Ginny held the stare for three more brutal seconds, letting the terror marinate deep in Coretta's bones.
Then she pushed off the wall. She took a large, casual step backward, shattering the suffocating tension in an instant. The cold, predatory mask vanished from her face. She tilted her head and offered a sweet, innocent smile.
"Nothing," Ginny said brightly. "You just look a little pale, sister. Like you have a headache. I thought maybe you needed some medicine."
Coretta swallowed so hard her throat clicked. A thick, greasy sheen of cold sweat glazed her forehead. Her heart hammered against her ribs like a jackhammer on overdrive.
Aspirin.
It was the exact medication Coretta had been secretly grinding into fine powder and mixing into Anjanette's daily vitamin capsules for months. A severe, life-threatening trigger for Anjanette's asthma. A slow, quiet, untraceable murder. And this trailer-park trash knew.
Coretta couldn't breathe. The attic walls seemed to warp and close in, squeezing the oxygen from the air. She lunged sideways, shoving Iris so brutally that the maid crashed against the doorframe with a yelp. Coretta bolted for the door, her designer heels clattering wildly against the wooden floorboards. She practically hurled herself down the narrow staircase, Iris scrambling in blind confusion at her heels.

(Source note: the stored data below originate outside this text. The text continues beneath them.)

(** * biorbd_optim: transcription of a multi-phase optimal-control problem

    Shallow embedding of [biorbd_optim/constraints.py] and of the constructor
    of [biorbd_optim/optimal_control_program.py], with the helpers that keep
    the phase dicts ([__add_to_nlp], [__init_penality],
    [_get_a_reduced_ocp], [load]).

    Python objects are mutated in place and an exception leaves every
    mutation done so far visible, so effectful code is written in a monad
    that threads the [OptimalControlProgram] object and, on [raise], returns
    the exception TOGETHER with the object as it stands at that point. *)

From Stdlib Require Import String ZArith QArith Bool Arith Lia List.
From Stdlib Require DecimalString.
Import ListNotations.

Set Implicit Arguments.

(* ===================================================================== *)
(** * Python values: exceptions, indexing, slicing, ranges                *)
(* ===================================================================== *)

Inductive exn : Type :=
| RuntimeError (msg : string)
| ValueError (msg : string)
| AttributeError (attr : string)
| IndexError
| KeyError (key : string)
| TypeError
| ZeroDivisionError.

Inductive result (A : Type) : Type :=
| Ok (a : A)
| Raise (e : exn).

Arguments Ok {A} a.
Arguments Raise {A} e.

(** Sequencing of pure, possibly failing evaluations. *)
Definition result_bind {A B} (r : result A) (k : A -> result B) : result B :=
  match r with
  | Ok a => k a
  | Raise e => Raise e
  end.

Notation "'let*' x := r 'in' k" := (result_bind r (fun x => k))
  (at level 10, x pattern, r at level 200, k at level 200).

(** [len(l)] as a Python int. *)
Definition len {A} (l : list A) : Z := Z.of_nat (length l).

(** [l[i]] for a Python list: a negative index counts from the end, an
    index outside [-len, len) raises IndexError. *)
Definition getitem {A} (l : list A) (i : Z) : result A :=
  let j := if (i <? 0)%Z then (i + len l)%Z else i in
  if (j <? 0)%Z then Raise IndexError
  else match nth_error l (Z.to_nat j) with
       | Some a => Ok a
       | None => Raise IndexError
       end.

(** How Python turns one bound of a slice into a position of [0..len]. *)
Definition slice_index (n i : Z) : Z :=
  if (i <? 0)%Z then Z.max 0 (i + n) else Z.min i n.

(** [l[start:stop]] (step 1): never raises, clamps both bounds. *)
Definition slice {A} (l : list A) (start stop : Z) : list A :=
  let a := slice_index (len l) start in
  let b := slice_index (len l) stop in
  firstn (Z.to_nat (b - a)) (skipn (Z.to_nat a) l).

(** [range(n)]; empty when [n <= 0]. *)
Definition range (n : Z) : list Z :=
  map Z.of_nat (seq 0 (Z.to_nat n)).

(** [l[i] = v] on a list held by index (used for [self.nlp[i]]). *)
Fixpoint setitem {A} (l : list A) (i : nat) (v : A) : list A :=
  match l, i with
  | [], _ => []
  | _ :: t, O => v :: t
  | h :: t, S i' => h :: setitem t i' v
  end.

(* ===================================================================== *)
(** * CasADi symbolic column vectors                                      *)
(* ===================================================================== *)

(** Names given to [MX.sym]: ["V_" + str(idx_phase)], [f"time_phase_{i}"],
    ["x"] and ["u"]. *)
Inductive SymName : Type :=
| V_ (idx_phase : nat)
| time_phase_ (i : nat)
| sym_x
| sym_u.

#[local] Set Warnings "-register-all".

(** One scalar entry of a symbolic expression.  [MXcall f i args k] is the
    [k]-th output entry of the external evaluator [f] (rigid-body model,
    integrator) applied to [args] with integer parameter [i]. *)
Inductive MX : Type :=
| MXsym (name : SymName) (k : nat)
| MXsub (a b : MX)
| MXscale (c : Q) (a : MX)
| MXdiv (a : MX) (d : Z)
| MXcall (f : string) (i : nat) (args : list MX) (k : nat).

(** A column vector is the list of its rows. *)
Definition Vec := list MX.

(** [MX.sym(name, n)] : a column of [n] fresh symbols. *)
Definition MX_sym (name : SymName) (n : nat) : Vec :=
  map (MXsym name) (seq 0 n).

(** [vertcat(a, b)]; the Python list [[]] is the empty column. *)
Definition vertcat (a b : Vec) : Vec := a ++ b.

(** Entrywise difference of two columns of the same height. *)
Fixpoint zip_sub (a b : Vec) : Vec :=
  match a, b with
  | x :: a', y :: b' => MXsub x y :: zip_sub a' b'
  | _, _ => []
  end.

Ginny stood in the center of the room, listening to the frantic, ungraceful footsteps fade into silence. A low, cold scoff escaped her lips.
She looked down at the heap of neon-green sequins on the floor. She bent, picked the dress up with two fingers as though it were contaminated, and walked to the small plastic trash can in the corner. She dropped it in.
She crossed to the heavy wooden door, pushed it shut, and slid the rusty iron deadbolt into place with a solid, final clack.
Three floors below, Coretta burst into her vast, lavishly decorated bedroom. She slammed the heavy double doors and hit the electronic lock with a shaking, frantic finger. She ran across the plush white carpet, chest heaving, and threw herself into the velvet chair before her vanity mirror.
Her hands shook so violently she nearly missed the keypad. She punched in the four-digit code. The bottom drawer clicked open. She shoved past velvet jewelry boxes and snatched a small, unmarked white plastic bottle.
She gripped it so hard the plastic dented. She pushed herself out of the chair, stumbled into her en-suite marble bathroom, and slammed the toilet lid up. She unscrewed the cap. Dozens of small white pills splashed into the water.
Coretta hit the silver flush handle and stood there, gripping the cold marble sink, watching the water churn and swirl. She didn't look away until every single pill was sucked down into the pipes.
She raised her head and stared at her reflection in the massive gilded mirror. Her hair was a wreck. Her mascara had smeared into dark hollows under her wild eyes. She looked terrified. She looked unhinged.
Coretta's hands curled into white-knuckled fists. Her manicured nails bit into her palms. The terror curdling in her chest began to transform, hardening into a hot, toxic, all-consuming rage.
Ginny knew. Coretta didn't understand how, but she knew.
The country girl couldn't be allowed to exist. She had to be obliterated. Tomorrow night, at the banquet, Coretta would make absolutely certain Ginny was ruined beyond any possible repair.